__EXERCISE REQUIREMENTS__.
Please copy, character for character, each line from the beginning of the listing to the line containing "destruct en, sn as", including both.

__PROVIDED RECORDS__.
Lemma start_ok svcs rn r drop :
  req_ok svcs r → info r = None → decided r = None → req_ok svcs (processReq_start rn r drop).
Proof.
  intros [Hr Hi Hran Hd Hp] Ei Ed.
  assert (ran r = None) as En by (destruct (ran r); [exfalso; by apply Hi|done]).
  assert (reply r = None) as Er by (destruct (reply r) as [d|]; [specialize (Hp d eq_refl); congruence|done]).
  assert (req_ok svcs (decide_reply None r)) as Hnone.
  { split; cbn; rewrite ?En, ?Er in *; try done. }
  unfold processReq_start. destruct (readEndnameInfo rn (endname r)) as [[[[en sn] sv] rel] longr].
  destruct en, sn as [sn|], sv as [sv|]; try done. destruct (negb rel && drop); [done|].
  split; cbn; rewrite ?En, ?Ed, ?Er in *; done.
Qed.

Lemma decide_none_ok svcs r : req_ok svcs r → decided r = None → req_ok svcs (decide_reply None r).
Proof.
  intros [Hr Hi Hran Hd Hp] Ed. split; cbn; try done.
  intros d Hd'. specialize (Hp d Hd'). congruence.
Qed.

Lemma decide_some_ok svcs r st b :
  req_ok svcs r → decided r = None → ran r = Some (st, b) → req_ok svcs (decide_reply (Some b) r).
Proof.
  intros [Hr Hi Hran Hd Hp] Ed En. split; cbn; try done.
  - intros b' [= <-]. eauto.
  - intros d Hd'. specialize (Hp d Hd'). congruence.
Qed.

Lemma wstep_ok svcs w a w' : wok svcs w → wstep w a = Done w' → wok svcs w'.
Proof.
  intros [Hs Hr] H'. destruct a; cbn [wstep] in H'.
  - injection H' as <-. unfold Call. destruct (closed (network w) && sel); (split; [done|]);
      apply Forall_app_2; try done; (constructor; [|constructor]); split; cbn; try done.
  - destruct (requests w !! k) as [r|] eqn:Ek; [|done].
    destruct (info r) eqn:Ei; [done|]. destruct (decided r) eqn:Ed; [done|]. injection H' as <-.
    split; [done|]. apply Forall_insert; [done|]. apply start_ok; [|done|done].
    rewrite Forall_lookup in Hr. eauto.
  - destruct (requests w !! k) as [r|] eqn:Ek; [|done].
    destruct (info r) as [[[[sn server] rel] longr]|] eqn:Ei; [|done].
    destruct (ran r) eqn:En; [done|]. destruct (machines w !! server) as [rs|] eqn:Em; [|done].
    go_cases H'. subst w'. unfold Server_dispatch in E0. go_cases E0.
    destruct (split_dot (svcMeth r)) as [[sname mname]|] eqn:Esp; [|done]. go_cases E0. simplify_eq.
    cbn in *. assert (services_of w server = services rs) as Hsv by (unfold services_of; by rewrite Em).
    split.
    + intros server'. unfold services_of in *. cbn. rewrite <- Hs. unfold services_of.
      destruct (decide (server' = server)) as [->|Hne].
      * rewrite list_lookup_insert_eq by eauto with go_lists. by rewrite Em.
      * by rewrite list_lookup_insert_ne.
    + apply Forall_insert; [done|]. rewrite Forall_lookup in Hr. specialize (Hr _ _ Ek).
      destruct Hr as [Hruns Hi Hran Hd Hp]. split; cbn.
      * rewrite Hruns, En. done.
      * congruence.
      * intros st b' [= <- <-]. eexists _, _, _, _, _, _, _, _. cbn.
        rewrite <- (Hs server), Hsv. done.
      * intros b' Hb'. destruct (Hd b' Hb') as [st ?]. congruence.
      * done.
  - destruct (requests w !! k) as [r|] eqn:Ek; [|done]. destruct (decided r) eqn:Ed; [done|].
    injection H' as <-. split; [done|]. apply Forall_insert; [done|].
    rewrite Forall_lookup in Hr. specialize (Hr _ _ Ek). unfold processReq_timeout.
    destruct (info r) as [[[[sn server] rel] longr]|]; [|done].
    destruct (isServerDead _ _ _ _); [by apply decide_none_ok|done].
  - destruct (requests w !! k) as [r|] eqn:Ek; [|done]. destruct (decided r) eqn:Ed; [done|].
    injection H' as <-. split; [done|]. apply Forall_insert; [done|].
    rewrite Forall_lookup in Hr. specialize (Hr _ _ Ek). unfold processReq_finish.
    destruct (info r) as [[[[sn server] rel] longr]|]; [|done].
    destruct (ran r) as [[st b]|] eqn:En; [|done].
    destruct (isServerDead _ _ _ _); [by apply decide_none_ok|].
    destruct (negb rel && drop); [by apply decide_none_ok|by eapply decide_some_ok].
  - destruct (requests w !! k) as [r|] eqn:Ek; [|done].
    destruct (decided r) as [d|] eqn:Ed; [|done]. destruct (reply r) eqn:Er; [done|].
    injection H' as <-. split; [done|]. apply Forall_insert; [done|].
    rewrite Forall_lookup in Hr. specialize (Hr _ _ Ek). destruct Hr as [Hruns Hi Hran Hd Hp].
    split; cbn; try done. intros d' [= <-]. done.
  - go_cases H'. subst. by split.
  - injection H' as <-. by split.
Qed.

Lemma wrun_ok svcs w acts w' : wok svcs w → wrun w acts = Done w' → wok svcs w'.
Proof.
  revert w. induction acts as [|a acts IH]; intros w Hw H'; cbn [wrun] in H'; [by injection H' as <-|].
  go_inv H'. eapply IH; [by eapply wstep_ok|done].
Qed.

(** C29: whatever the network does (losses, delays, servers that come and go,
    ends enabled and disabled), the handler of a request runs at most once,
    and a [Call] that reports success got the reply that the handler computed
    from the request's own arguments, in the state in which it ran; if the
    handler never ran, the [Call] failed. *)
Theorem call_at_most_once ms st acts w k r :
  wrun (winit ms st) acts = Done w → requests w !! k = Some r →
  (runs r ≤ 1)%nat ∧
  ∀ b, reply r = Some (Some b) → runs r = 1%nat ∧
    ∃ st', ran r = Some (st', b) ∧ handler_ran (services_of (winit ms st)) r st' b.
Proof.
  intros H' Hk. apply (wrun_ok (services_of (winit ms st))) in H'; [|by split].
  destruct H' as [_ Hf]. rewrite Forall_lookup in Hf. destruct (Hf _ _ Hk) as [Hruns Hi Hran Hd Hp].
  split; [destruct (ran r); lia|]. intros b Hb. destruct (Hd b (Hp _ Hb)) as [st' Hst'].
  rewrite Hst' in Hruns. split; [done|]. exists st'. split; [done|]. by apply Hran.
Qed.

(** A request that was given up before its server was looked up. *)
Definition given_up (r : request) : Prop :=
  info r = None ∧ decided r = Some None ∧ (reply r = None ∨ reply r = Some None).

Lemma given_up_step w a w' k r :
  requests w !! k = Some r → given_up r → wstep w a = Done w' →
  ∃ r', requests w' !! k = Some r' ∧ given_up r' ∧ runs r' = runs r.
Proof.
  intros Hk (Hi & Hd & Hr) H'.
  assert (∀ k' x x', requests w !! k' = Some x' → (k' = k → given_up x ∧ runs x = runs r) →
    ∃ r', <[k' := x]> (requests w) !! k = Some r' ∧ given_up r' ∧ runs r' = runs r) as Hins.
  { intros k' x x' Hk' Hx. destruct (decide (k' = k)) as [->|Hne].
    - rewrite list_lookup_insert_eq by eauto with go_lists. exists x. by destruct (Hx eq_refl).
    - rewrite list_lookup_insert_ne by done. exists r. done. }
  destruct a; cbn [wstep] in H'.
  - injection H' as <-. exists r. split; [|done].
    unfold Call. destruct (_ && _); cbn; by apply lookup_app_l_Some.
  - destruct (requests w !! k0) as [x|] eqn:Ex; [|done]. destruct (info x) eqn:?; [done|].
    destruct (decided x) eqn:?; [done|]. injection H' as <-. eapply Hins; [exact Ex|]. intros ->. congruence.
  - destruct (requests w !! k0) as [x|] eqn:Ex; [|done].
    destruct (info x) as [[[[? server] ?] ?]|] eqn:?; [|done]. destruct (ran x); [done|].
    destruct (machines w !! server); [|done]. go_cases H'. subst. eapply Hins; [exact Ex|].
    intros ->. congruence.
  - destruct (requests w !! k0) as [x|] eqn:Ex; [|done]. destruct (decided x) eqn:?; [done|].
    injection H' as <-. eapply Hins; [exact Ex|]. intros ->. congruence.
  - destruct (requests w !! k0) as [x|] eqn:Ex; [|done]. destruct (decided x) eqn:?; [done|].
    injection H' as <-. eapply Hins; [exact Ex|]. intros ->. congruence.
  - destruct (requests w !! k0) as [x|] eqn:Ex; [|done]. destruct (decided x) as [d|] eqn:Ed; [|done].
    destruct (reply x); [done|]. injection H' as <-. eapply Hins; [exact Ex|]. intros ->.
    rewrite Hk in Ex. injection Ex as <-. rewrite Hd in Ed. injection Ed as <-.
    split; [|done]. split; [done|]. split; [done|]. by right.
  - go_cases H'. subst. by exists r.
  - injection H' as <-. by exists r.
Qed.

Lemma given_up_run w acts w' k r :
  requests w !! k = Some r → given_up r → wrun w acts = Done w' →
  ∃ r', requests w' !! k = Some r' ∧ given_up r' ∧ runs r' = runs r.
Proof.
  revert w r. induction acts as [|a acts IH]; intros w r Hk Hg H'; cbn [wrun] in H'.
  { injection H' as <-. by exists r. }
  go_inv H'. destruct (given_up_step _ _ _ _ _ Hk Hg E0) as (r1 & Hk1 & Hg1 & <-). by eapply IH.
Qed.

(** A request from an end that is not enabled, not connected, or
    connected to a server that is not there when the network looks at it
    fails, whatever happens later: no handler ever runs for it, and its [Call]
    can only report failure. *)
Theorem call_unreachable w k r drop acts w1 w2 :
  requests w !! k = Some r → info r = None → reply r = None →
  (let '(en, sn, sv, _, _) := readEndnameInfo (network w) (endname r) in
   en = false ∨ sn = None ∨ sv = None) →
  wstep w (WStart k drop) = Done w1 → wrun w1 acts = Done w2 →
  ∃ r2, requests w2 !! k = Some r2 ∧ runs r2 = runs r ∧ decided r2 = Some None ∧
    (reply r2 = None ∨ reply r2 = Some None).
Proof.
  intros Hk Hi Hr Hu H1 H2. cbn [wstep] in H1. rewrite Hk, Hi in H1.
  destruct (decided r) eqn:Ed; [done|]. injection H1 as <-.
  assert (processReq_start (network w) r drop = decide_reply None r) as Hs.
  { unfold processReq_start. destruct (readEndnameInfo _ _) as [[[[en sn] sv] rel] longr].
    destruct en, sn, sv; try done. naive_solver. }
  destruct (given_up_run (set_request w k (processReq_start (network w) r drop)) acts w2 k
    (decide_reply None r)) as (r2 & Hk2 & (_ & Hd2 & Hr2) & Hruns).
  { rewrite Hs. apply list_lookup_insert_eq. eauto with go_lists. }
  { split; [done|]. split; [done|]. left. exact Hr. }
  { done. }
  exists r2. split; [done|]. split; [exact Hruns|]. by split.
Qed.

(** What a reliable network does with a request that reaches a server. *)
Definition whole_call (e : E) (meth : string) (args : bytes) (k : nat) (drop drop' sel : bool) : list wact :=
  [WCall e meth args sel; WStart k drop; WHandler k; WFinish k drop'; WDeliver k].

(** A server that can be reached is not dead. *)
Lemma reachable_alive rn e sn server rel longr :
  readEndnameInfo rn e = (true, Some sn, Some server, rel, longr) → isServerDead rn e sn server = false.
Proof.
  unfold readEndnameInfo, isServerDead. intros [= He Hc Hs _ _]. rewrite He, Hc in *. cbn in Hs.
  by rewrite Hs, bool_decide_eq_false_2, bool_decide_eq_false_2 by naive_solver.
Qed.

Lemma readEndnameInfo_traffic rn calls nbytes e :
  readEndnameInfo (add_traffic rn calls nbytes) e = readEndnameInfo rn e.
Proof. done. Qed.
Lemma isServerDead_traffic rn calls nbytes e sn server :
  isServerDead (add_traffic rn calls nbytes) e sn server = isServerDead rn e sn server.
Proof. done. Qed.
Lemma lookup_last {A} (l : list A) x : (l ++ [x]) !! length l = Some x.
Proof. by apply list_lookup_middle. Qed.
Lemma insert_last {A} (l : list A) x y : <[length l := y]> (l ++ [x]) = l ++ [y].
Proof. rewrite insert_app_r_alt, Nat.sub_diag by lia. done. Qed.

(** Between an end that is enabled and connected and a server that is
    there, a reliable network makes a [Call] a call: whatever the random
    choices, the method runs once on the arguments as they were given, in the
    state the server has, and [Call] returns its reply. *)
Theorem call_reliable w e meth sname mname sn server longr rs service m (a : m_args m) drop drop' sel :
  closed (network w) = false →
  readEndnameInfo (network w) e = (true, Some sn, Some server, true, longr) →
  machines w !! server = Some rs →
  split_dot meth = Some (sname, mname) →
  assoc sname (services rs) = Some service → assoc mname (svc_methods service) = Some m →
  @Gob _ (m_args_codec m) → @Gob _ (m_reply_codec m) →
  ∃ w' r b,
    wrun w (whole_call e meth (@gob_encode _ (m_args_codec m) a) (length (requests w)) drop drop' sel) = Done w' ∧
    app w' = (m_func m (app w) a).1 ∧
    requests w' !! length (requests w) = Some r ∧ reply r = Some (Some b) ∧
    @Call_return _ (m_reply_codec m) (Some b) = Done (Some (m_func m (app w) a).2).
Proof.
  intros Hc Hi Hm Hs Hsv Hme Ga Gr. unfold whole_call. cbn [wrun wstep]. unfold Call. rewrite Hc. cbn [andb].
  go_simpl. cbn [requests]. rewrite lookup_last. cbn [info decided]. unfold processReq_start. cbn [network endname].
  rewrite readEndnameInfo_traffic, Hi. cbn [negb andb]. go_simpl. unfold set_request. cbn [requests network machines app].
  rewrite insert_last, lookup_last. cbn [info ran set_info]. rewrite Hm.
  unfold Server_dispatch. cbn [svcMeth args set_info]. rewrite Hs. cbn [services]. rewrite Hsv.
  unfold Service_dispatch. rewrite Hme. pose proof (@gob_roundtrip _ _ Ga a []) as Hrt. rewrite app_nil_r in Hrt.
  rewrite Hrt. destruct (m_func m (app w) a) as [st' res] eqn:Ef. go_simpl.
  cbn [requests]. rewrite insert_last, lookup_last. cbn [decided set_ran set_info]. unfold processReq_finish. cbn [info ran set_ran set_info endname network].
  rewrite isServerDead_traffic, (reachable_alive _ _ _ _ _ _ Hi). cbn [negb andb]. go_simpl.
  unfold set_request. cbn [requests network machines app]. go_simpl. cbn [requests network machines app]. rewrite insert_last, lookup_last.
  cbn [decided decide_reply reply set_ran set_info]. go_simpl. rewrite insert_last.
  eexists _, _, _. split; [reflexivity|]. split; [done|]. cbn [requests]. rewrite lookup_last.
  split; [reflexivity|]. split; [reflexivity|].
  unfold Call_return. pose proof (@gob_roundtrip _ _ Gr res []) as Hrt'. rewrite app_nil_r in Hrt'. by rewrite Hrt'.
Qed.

__RESPONSE TO THIS EXERCISE__.
Lemma start_ok svcs rn r drop :
  req_ok svcs r → info r = None → decided r = None → req_ok svcs (processReq_start rn r drop).
Proof.
  intros [Hr Hi Hran Hd Hp] Ei Ed.
  assert (ran r = None) as En by (destruct (ran r); [exfalso; by apply Hi|done]).
  assert (reply r = None) as Er by (destruct (reply r) as [d|]; [specialize (Hp d eq_refl); congruence|done]).
  assert (req_ok svcs (decide_reply None r)) as Hnone.
  { split; cbn; rewrite ?En, ?Er in *; try done. }
  unfold processReq_start. destruct (readEndnameInfo rn (endname r)) as [[[[en sn] sv] rel] longr].
  destruct en, sn as [sn|], sv as [sv|]; try done. destruct (negb rel && drop); [done|].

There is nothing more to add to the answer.